Say how many lines in the records hold "Algo". Nothing but the number should be given.

*Data items:*
......
Lemma FUNCTIONS_gradient_witness :
  derivable_pt_lim (fun t => f (T:=R) saddle t 3) 1 (df_dx saddle 1 3) /\
  derivable_pt_lim (fun t => f (T:=R) saddle 1 t) 3 (df_dy saddle 1 3).
Proof.
  apply (@FUNCTIONS_gradient saddle 1 3). right. right. left. reflexivity.
Defined.

End GradientFields.


(** ** Gradient descent: every accepted step descends, every run halts *)

Section GradientDescentRuns.
Import GradientDescent.
Local Open Scope R_scope.

(** The sine moves no faster than its argument. *)
Lemma sin_slope (a c : R) :
  (0 <= c -> sin a - sin (a + c) <= c) /\
  (c <= 0 -> c <= sin a - sin (a + c)).
Proof.
  assert (D : forall u v : R, u < v ->
            exists w, sin v - sin u = cos w * (v - u)).
  { intros u v Huv.
    destruct (MVT_cor2 sin cos u v Huv) as (w & Hw & _).
    - intros; apply derivable_pt_lim_sin.
    - exists w. exact Hw. }
  split; intro Hc.
  - destruct (Req_dec c 0) as [-> | Hne].
    + rewrite Rplus_0_r. lra.
    + destruct (D a (a + c)) as (w & Hw); [ lra | ].
      pose proof (COS_bound w). nra.
  - destruct (Req_dec c 0) as [-> | Hne].
    + rewrite Rplus_0_r. lra.
    + destruct (D (a + c) a) as (w & Hw); [ lra | ].
      pose proof (COS_bound w). nra.
Qed.

(** The cosine lies below its tangent parabola of curvature 1. *)
Lemma cos_quadratic (a t : R) :
  cos (a + t) <= cos a - t * sin a + t * t / 2.
Proof.
  pose (psi := fun u : R => cos a - u * sin a + u * u / 2 - cos (a + u)).
  pose (psi' := fun u : R => - sin a + u + sin (a + u)).
  assert (Dpsi : forall u, derivable_pt_lim psi u (psi' u)).
  { intro u. unfold psi, psi'.
    apply derivable_pt_lim_ext
      with (g := ((fct_cte (cos a) - id * fct_cte (sin a)
                   + (id * id) * fct_cte (/ 2))
                  - comp cos (fct_cte a + id))%F).
    { intro v. unfold plus_fct, minus_fct, mult_fct, fct_cte, id, comp.
      unfold Rdiv. ring. }
    eapply derivable_pt_lim_eq.
    - apply derivable_pt_lim_minus.
      + apply derivable_pt_lim_plus.
        * apply derivable_pt_lim_minus.
          -- apply derivable_pt_lim_const.
          -- apply derivable_pt_lim_mult;
               [ apply derivable_pt_lim_id | apply derivable_pt_lim_const ].
        * apply derivable_pt_lim_mult.
          -- apply derivable_pt_lim_mult; apply derivable_pt_lim_id.
          -- apply derivable_pt_lim_const.
      + apply derivable_pt_lim_comp.
        * apply derivable_pt_lim_plus;
            [ apply derivable_pt_lim_const | apply derivable_pt_lim_id ].
        * apply derivable_pt_lim_cos.
    - unfold plus_fct, minus_fct, mult_fct, fct_cte, id. field. }
  assert (H0 : psi 0 = 0).
  { unfold psi. rewrite Rplus_0_r. lra. }
  assert (Hpsi : 0 <= psi t).
  { destruct (Rtotal_order t 0) as [Hlt | [-> | Hgt]].
    - destruct (MVT_cor2 psi psi' t 0 Hlt) as (w & Hw & Hwt).
      { intros; apply Dpsi. }
      destruct (sin_slope a w) as [_ Hs]. unfold psi' in Hw.
      specialize (Hs ltac:(lra)). nra.
    - lra.
    - destruct (MVT_cor2 psi psi' 0 t Hgt) as (w & Hw & Hwt).
      { intros; apply Dpsi. }
      destruct (sin_slope a w) as [Hs _]. unfold psi' in Hw.
      specialize (Hs ltac:(lra)). nra. }
  unfold psi in Hpsi. lra.
Qed.

(** One coordinate of the waves: a step against the slope. *)
Lemma wave_gain (lr x : R) :
  let g := - sin x + x / 5 in
  cos (x - lr * g) + (x - lr * g) * (x - lr * g) / 10
    <= cos x + x * x / 10 - lr * (1 - 3 / 5 * lr) * (g * g).
Proof.
  intro g. pose proof (cos_quadratic x (- (lr * g))) as Hc.
  replace (x + - (lr * g)) with (x - lr * g) in Hc by ring.
  unfold g in *. nra.
Qed.

(** The squared norm of the declared gradient. *)
Lemma descent_gain (fn : Func (T:=R)) (lr : R) (p : P2.t R) :
  In fn FUNCTIONS -> 0 < lr < 5 / 3 ->
  f fn (nextX fn lr p) (nextY fn lr p)
    <= f fn (P2.x p) (P2.y p)
       - lr * (1 - 3 / 5 * lr)
         * (sq (df_dx fn (P2.x p) (P2.y p)) + sq (df_dy fn (P2.x p) (P2.y p))).
Proof.
  destruct p as [x y].
  intros [E | [E | [E | []]]] Hlr; subst fn;
    cbv [nextX nextY f df_dx df_dy bowl waves saddle P2.x P2.y]; unR.
  - nra.
  - pose proof (wave_gain lr x) as Hx. pose proof (wave_gain lr y) as Hy.
    cbv zeta in Hx, Hy. lra.
  - nra.
Qed.

(** The displacement is the learning rate times the gradient's norm. *)
Lemma dist_gradient (fn : Func (T:=R)) (lr : R) (p : P2.t R) :
  dist fn lr p
    = sqrt (lr * lr * (sq (df_dx fn (P2.x p) (P2.y p))
                       + sq (df_dy fn (P2.x p) (P2.y p)))).
Proof.
  cbv [dist nextX nextY]. unR. f_equal. ring.
Qed.

(** The branch [step] takes, read off its result. *)
Lemma step_rejected (fn : Func (T:=R)) (lr : R) (s : Algo) :
  ((dist fn lr (position s) <? dec 1 1000)
   || (dist fn lr (position s) >? ofZ 10))%js = true ->
  step fn lr s
    = {| position := position s; path := path s; iteration := iteration s;
         isRunning := false |}.
Proof. intro Hg. unfold step. cbv zeta. rewrite Hg. reflexivity. Qed.

Lemma step_accepted (fn : Func (T:=R)) (lr : R) (s : Algo) :
  ((dist fn lr (position s) <? dec 1 1000)
   || (dist fn lr (position s) >? ofZ 10))%js = false ->
  step fn lr s
    = {| position := {| P2.x := nextX fn lr (position s);
                        P2.y := nextY fn lr (position s) |};
         path := path s ++ [ {| P3.x := P2.x (position s);
                                P3.y := f fn (P2.x (position s))
                                             (P2.y (position s));
                                P3.z := P2.y (position s) |} ];
         iteration := iteration s + 1;
         isRunning := isRunning s |}.
Proof. intro Hg. unfold step. cbv zeta. rewrite Hg. reflexivity. Qed.

(** An accepted displacement bounds the gradient from below and above. *)
Lemma accepted_bounds (fn : Func (T:=R)) (lr : R) (p : P2.t R) :
  0 < lr ->
  ((dist fn lr p <? dec 1 1000) || (dist fn lr p >? ofZ 10))%js = false ->
  let G := sq (df_dx fn (P2.x p) (P2.y p)) + sq (df_dy fn (P2.x p) (P2.y p)) in
  1 / 1000000 <= lr * lr * G <= 100.
Proof.
  intros Hlr Hg G. apply orb_false_iff in Hg. destruct Hg as [Hlo Hhi].
  rewrite dist_gradient in Hlo, Hhi. fold G in Hlo, Hhi.
  apply ltb_R_false in Hlo. apply ltb_R_false in Hhi. unR.
  assert (HG : 0 <= lr * lr * G).
  { unfold G. unR. nra. }
  split.
  - apply Rnot_lt_le. intro Hlt.
    assert (sqrt (lr * lr * G) < 1 / 1000) by (apply sqrt_lt_bound; lra).
    lra.
  - apply Rnot_lt_le. intro Hlt.
    assert (10 < sqrt (lr * lr * G)) by (apply sqrt_gt_bound; lra).
    lra.
Qed.

(** An accepted step lowers [f] by a fixed amount, and is taken from a
    point where [f] is bounded below. *)
Lemma accepted_gain (fn : Func (T:=R)) (lr : R) (p : P2.t R) :
  In fn FUNCTIONS -> 0 < lr < 5 / 3 ->
  ((dist fn lr p <? dec 1 1000) || (dist fn lr p >? ofZ 10))%js = false ->
  f fn (nextX fn lr p) (nextY fn lr p)
    <= f fn (P2.x p) (P2.y p) - (1 - 3 / 5 * lr) / lr / 1000000.
Proof.
  intros Hfn Hlr Hg.
  pose proof (descent_gain p Hfn Hlr) as Hd.
  pose proof (@accepted_bounds fn lr p ltac:(lra) Hg) as [Hlo _].
  cbv zeta in Hlo. clear Hg. unR.
  set (G := df_dx fn (P2.x p) (P2.y p) * df_dx fn (P2.x p) (P2.y p)
            + df_dy fn (P2.x p) (P2.y p) * df_dy fn (P2.x p) (P2.y p)) in *.
  assert (Hk : (1 - 3 / 5 * lr) / lr / 1000000 <= lr * (1 - 3 / 5 * lr) * G).
  { assert (Hc : 0 < 1 - 3 / 5 * lr) by lra.
    replace (lr * (1 - 3 / 5 * lr) * G)
      with ((1 - 3 / 5 * lr) / lr * (lr * lr * G)) by (field; lra).
    assert (0 < (1 - 3 / 5 * lr) / lr) by (apply Rdiv_lt_0_compat; lra).
    unfold Rdiv at 1.
    apply Rmult_le_compat_l; [ lra | ]. lra. }
  lra.
Qed.

Lemma accepted_floor (fn : Func (T:=R)) (lr : R) (p : P2.t R) :
  In fn FUNCTIONS -> 0 < lr ->
  ((dist fn lr p <? dec 1 1000) || (dist fn lr p >? ofZ 10))%js = false ->
  - (2 + 100 / (lr * lr)) <= f fn (P2.x p) (P2.y p).
Proof.
  intros Hfn Hlr Hg.
  pose proof (@accepted_bounds fn lr p Hlr Hg) as [_ Hhi]. cbv zeta in Hhi.
  assert (Hq : 0 < 100 / (lr * lr)) by (apply Rdiv_lt_0_compat; nra).
  destruct p as [x y].
  destruct Hfn as [E | [E | [E | []]]]; subst fn;
    cbv [f df_dx df_dy bowl waves saddle P2.x P2.y] in *; unR.
  - nra.
  - pose proof (COS_bound x). pose proof (COS_bound y). nra.
  - assert (Hy : y * y / 4 <= 100 / (lr * lr)).
    { apply Rmult_le_reg_r with (lr * lr); [ nra | ].
      replace (100 / (lr * lr) * (lr * lr)) with 100 by (field; lra). nra. }
    nra.
Qed.
(** [findIndex] and [slice] locate the header line and what follows. *)
Lemma findIndex_from_break {A} (f : A -> bool) (l : list A) (i : Z) :
  (0 <= i)%Z ->
  match Spec.breakAt f l with
  | None => findIndex_from f l i = (-1)%Z
  | Some (x, r) =>
      (i <= findIndex_from f l i)%Z
      /\ skipn (Z.to_nat (findIndex_from f l i - i)) l = x :: r
  end.
Proof.
  revert i. induction l as [|y l IH]; intros i Hi; simpl; [reflexivity|].
  destruct (f y).
  - split; [lia|]. now rewrite Z.sub_diag.
  - specialize (IH (i + 1)%Z ltac:(lia)).
    destruct (Spec.breakAt f l) as [[x r]|]; [|exact IH].
    destruct IH as [Hle Hs]. split; [lia|].
    replace (Z.to_nat (findIndex_from f l (i + 1) - i))
      with (S (Z.to_nat (findIndex_from f l (i + 1) - (i + 1)))) by lia.
    exact Hs.
Qed.

Lemma rowStep_fold (idxMap : DashboardView.IdxMap) (lines : list jstring)
    (acc : list Project) :
  fold_left (DashboardView.rowStep idxMap) lines acc =
  acc ++ map (Spec.recordOf idxMap) (filter (Spec.identified idxMap) lines).
Proof.
  revert acc. induction lines as [|l lines IH]; intro acc; simpl.
  - now rewrite app_nil_r.
  - rewrite IH. unfold DashboardView.rowStep at 1, Spec.identified at 2.
    cbv zeta.
    destruct (truthy (DashboardView.cellOr (split 59%N l)
                        (DashboardView.idx_cliente idxMap)));
    destruct (truthy (DashboardView.cellOr (split 59%N l)
                        (DashboardView.idx_cCusto idxMap)));
      simpl; rewrite <- ?app_assoc; reflexivity.
Qed.

(** The parser computes the normalizer of the specification. *)
Lemma parseTeleinfoCsv_normalizer (text : jstring) :
  DashboardView.parseTeleinfoCsv text = Spec.normalizer text.
Proof.
  unfold DashboardView.parseTeleinfoCsv, Spec.normalizer, Spec.headerAndRest.
  cbv zeta.
  set (allLines := splitLines (DashboardView.stripBom text)).
  pose proof (@findIndex_from_break _ DashboardView.isHeaderLine allLines 0
                ltac:(lia)) as B.
  fold (JS.findIndex DashboardView.isHeaderLine allLines) in B.
  destruct (Spec.breakAt DashboardView.isHeaderLine allLines) as [[h rest]|] eqn:E.
  - destruct B as [Hpos Hs]. rewrite Z.sub_0_r in Hs.
    destruct (Z.eqb_spec (JS.findIndex DashboardView.isHeaderLine allLines) (-1));
      [lia|].
    unfold slice. rewrite Hs.
    assert (Hh : DashboardView.isHeaderLine h = true).
    { clear - E. induction allLines as [|y l IH]; [discriminate|].
      simpl in E. destruct (DashboardView.isHeaderLine y) eqn:Hy.
      - now inversion E; subst.
      - now apply IH. }
    cbn [filter]. rewrite (headerLine_notBlank _ Hh).
    destruct (filter DashboardView.notBlank rest) as [|b body] eqn:Eb;
      [reflexivity|].
    cbn [List.length Nat.ltb Nat.leb nth skipn].
    fold (Spec.headerTokens h).
    destruct ((DashboardView.idx_cliente
                 (DashboardView.mkIdxMap (Spec.headerTokens h)) =? -1)%Z
              && (DashboardView.idx_cCusto
                    (DashboardView.mkIdxMap (Spec.headerTokens h)) =? -1)%Z);
      [reflexivity|].
    rewrite rowStep_fold. cbn [app].
    destruct (map _ _); reflexivity.
  - rewrite B. reflexivity.
Qed.

End Normalizer.

Section NormalizerClaims.

Lemma findIndex_from_absent {A} (f : A -> bool) (l : list A) (i : Z) :
  (0 <= i)%Z -> (findIndex_from f l i = (-1)%Z <-> existsb f l = false).
Proof.
  revert i. induction l as [|x l IH]; intros i Hi; simpl; [tauto|].
  destruct (f x); simpl.
  - split; [lia|discriminate].
  - apply IH. lia.
Qed.

(** A column is not found exactly when no header token equals its name,
    case-insensitively. *)
Lemma findIndex_absent (headers : list jstring) (name : jstring) :
  (DashboardView.findIndex headers [name] =? -1)%Z = true
  <-> existsb (fun h => eqs (toLowerCase h) (toLowerCase name)) headers = false.
Proof.
  unfold DashboardView.findIndex, JS.findIndex. cbv zeta.
  set (f := fun h => eqs (toLowerCase h) (toLowerCase name)).
  pose proof (@findIndex_from_absent _ f headers 0 ltac:(lia)) as H.
  destruct (Z.eqb_spec (findIndex_from f headers 0) (-1)) as [E|NE];
    cbn [negb].
  - split; [intros _; now apply H|reflexivity].
  - destruct (Z.eqb_spec (findIndex_from f headers 0) (-1)) as [E|_];
      [contradiction|].
    split; [discriminate|]. intro X. apply H in X. contradiction.
Qed.

(** C7.  When the header of the text resolves neither a CLIENTE nor a
    C.Custo column, the parser returns no record and raises exactly one
    alert, a fatal one: the missing-header alert when no line holds
    "CLIENTE" at all, and otherwise the too-few-lines or the
    missing-identity-column alert. *)
Theorem missing_identity_columns_fatal (text : jstring) :
  Spec.resolves text (lit "CLIENTE") = false ->
  Spec.resolves text (lit "C.Custo") = false ->
  fst (DashboardView.parseTeleinfoCsv text) = []
  /\ exists a,
       snd (DashboardView.parseTeleinfoCsv text) = [a]
       /\ DashboardView.fatal a = true
       /\ (Spec.headerAndRest text = None -> a = DashboardView.NoHeaderLine)
       /\ (Spec.headerAndRest text <> None ->
           a = DashboardView.EmptyOrHeaderOnly
           \/ a = DashboardView.NoIdentityColumn).
Proof.
  intros Hc Hk. rewrite parseTeleinfoCsv_normalizer.
  unfold Spec.normalizer, Spec.resolves, Spec.headerNames in *.
  destruct (Spec.headerAndRest text) as [[h rest]|].
  - destruct (filter DashboardView.notBlank rest).
    + split; [reflexivity|]. eexists. repeat split; auto; discriminate.
    + cbn [DashboardView.mkIdxMap DashboardView.idx_cliente
             DashboardView.idx_cCusto].
      rewrite (proj2 (findIndex_absent _ _) Hc), (proj2 (findIndex_absent _ _) Hk).
      split; [reflexivity|]. eexists. repeat split; auto; discriminate.
  - split; [reflexivity|]. eexists. repeat split; auto. congruence.
Qed.

(** A file whose header names the client column "NOME CLIENTE" has a
    header line but neither identity column. *)
Lemma missing_identity_columns_fatal_witness :
  fst (DashboardView.parseTeleinfoCsv
         (lit "NOME CLIENTE;STATUS" ++ [10%N] ++ lit "Acme;OK")) = [].
Proof.
  exact (proj1 (@missing_identity_columns_fatal
                  (lit "NOME CLIENTE;STATUS" ++ [10%N] ++ lit "Acme;OK")
                  eq_refl eq_refl)).
Defined.

Lemma dropWhile_idem (f : N -> bool) (s : jstring) :
  dropWhile f (dropWhile f s) = dropWhile f s.
Proof.
  induction s as [|x s IH]; [reflexivity|].
  simpl. destruct (f x) eqn:E; [exact IH|]. simpl. now rewrite E.
Qed.

Lemma dropWhile_length (f : N -> bool) (s : jstring) :
  List.length (dropWhile f s) <= List.length s.
Proof.
  induction s as [|x s IH]; simpl; [lia|]. destruct (f x); simpl; lia.
Qed.

Lemma dropWhile_fix_prefix (f : N -> bool) (x w : jstring) :
  dropWhile f (x ++ w) = x ++ w -> dropWhile f x = x.
Proof.
  destruct x as [|h t]; [reflexivity|]. simpl.
  destruct (f h); [|reflexivity].
  intro E. pose proof (dropWhile_length f (t ++ w)) as L.
  rewrite E in L. simpl in L. lia.
Qed.

(** A trimmed text is left as it is by [trim]. *)
Lemma trim_idem (s : jstring) : trim (trim s) = trim s.
Proof.
  unfold trim, trimEnd, trimStart.
  set (a := dropWhile isWhiteSpace s).
  assert (Ha : dropWhile isWhiteSpace a = a) by apply dropWhile_idem.
  destruct (dropWhile_suffix isWhiteSpace (rev a)) as [pre E].
  assert (Ea : a = rev (dropWhile isWhiteSpace (rev a)) ++ rev pre).
  { rewrite <- rev_app_distr, <- E. now rewrite rev_involutive. }
  rewrite Ea in Ha. apply dropWhile_fix_prefix in Ha.
  rewrite Ha, rev_involutive, dropWhile_idem. reflexivity.
Qed.

Lemma cellOr_trimmed (cells : list jstring) (idx : Z) :
  trim (DashboardView.cellOr cells idx) = DashboardView.cellOr cells idx.
Proof.
  unfold DashboardView.cellOr, DashboardView.getCell, or_else.
  destruct (-1 <? idx)%Z; [|reflexivity].
  destruct (nth_error cells (Z.to_nat idx)); [|reflexivity].
  destruct (truthy (trim j)); [apply trim_idem|reflexivity].
Qed.

Lemma subseq_filter {A} (f : A -> bool) (l : list A) :
  Spec.subseq (filter f l) l.
Proof.
  induction l as [|x l IH]; simpl; [constructor|].
  destruct (f x); now constructor.
Qed.

Lemma subseq_after_break {A} (f g : A -> bool) (l : list A) h rest :
  Spec.breakAt f l = Some (h, rest) -> Spec.subseq (filter g rest) l.
Proof.
  induction l as [|x l IH]; simpl; [discriminate|].
  destruct (f x).
  - intro E. inversion E; subst. constructor. apply subseq_filter.
  - intro E. constructor. now apply IH.
Qed.

Lemma subseq_nil_l {A} (l : list A) : Spec.subseq [] l.
Proof. induction l; now constructor. Qed.

Lemma rows_of_text (text : jstring) :
  fst (DashboardView.parseTeleinfoCsv text) =
  map (Spec.recordOf (Spec.idxMapOf text))
      (filter (Spec.identified (Spec.idxMapOf text)) (Spec.dataLines text)).
Proof.
  rewrite parseTeleinfoCsv_normalizer.
  unfold Spec.normalizer, Spec.idxMapOf, Spec.dataLines.
  destruct (Spec.headerAndRest text) as [[h rest]|]; [|reflexivity].
  destruct (filter DashboardView.notBlank rest) as [|b body]; [reflexivity|].
  set (idx := DashboardView.mkIdxMap (Spec.headerTokens h)).
  destruct ((DashboardView.idx_cliente idx =? -1)%Z
            && (DashboardView.idx_cCusto idx =? -1)%Z) eqn:E.
  - apply andb_true_iff in E. destruct E as [E1 E2].
    apply Z.eqb_eq in E1, E2. cbn [fst].
    replace (filter (Spec.identified idx) (b :: body)) with (@nil jstring);
      [reflexivity|].
    symmetry. induction (b :: body) as [|l ls IH]; [reflexivity|].
    simpl. unfold Spec.identified at 1, DashboardView.cellOr.
    rewrite E1, E2. simpl. exact IH.
  - destruct (map (Spec.recordOf idx) (filter (Spec.identified idx) (b :: body)));
      reflexivity.
Qed.

(** C9.  Every record the parser returns has a CLIENTE or a C.Custo field
    that is not empty, both already trimmed; the records are the images,
    in order, of the data lines that are identified, and the data lines
    keep the order of the lines of the input. *)
Theorem emitted_rows_identified_in_order (text : jstring) :
  let rows := fst (DashboardView.parseTeleinfoCsv text) in
  Forall (fun p => (trim (CLIENTE p) <> [] \/ trim (C_Custo p) <> [])
                   /\ trim (CLIENTE p) = CLIENTE p
                   /\ trim (C_Custo p) = C_Custo p) rows
  /\ rows = map (Spec.recordOf (Spec.idxMapOf text))
                (filter (Spec.identified (Spec.idxMapOf text))
                        (Spec.dataLines text))
  /\ Spec.subseq (Spec.dataLines text)
                 (splitLines (DashboardView.stripBom text)).
Proof.
  intro rows. unfold rows. split; [|split].
  - rewrite rows_of_text. apply Forall_map. apply Forall_forall.
    intros l Hl. apply filter_In in Hl. destruct Hl as [_ Hl].
    unfold Spec.recordOf. cbn [CLIENTE C_Custo]. rewrite !cellOr_trimmed.
    split; [|split; reflexivity].
    unfold Spec.identified in Hl. apply orb_true_iff in Hl.
    destruct Hl as [Hl|Hl]; [left|right]; intro E; rewrite E in Hl;
      discriminate.
  - apply rows_of_text.
  - unfold Spec.dataLines, Spec.headerAndRest.
    destruct (Spec.breakAt _ _) as [[h rest]|] eqn:E.
    + eapply subseq_after_break. exact E.
    + apply subseq_nil_l.
Qed.

End NormalizerClaims.

(** ** The two summaries *)

Section TwoSummaries.

Variable largeToString : Qc -> jstring.

Lemma chart_colours_agree (s : jstring) :
  DashboardView.getStatusChartColor s = PresentationView.getStatusChartColor s
  /\ DashboardView.getBuChartColor s = PresentationView.getBuChartColor s.
Proof. split; reflexivity. Qed.

Lemma tallies_agree (data : list Project) (t : Tally) :
  fold_left DashboardView.tallyStep data t =
  fold_left PresentationView.tallyStep data t.
Proof.
  revert t. induction data as [|p data IH]; intro t; [reflexivity|].
  simpl. rewrite IH. reflexivity.
Qed.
......
*Solution to the exercise:* 2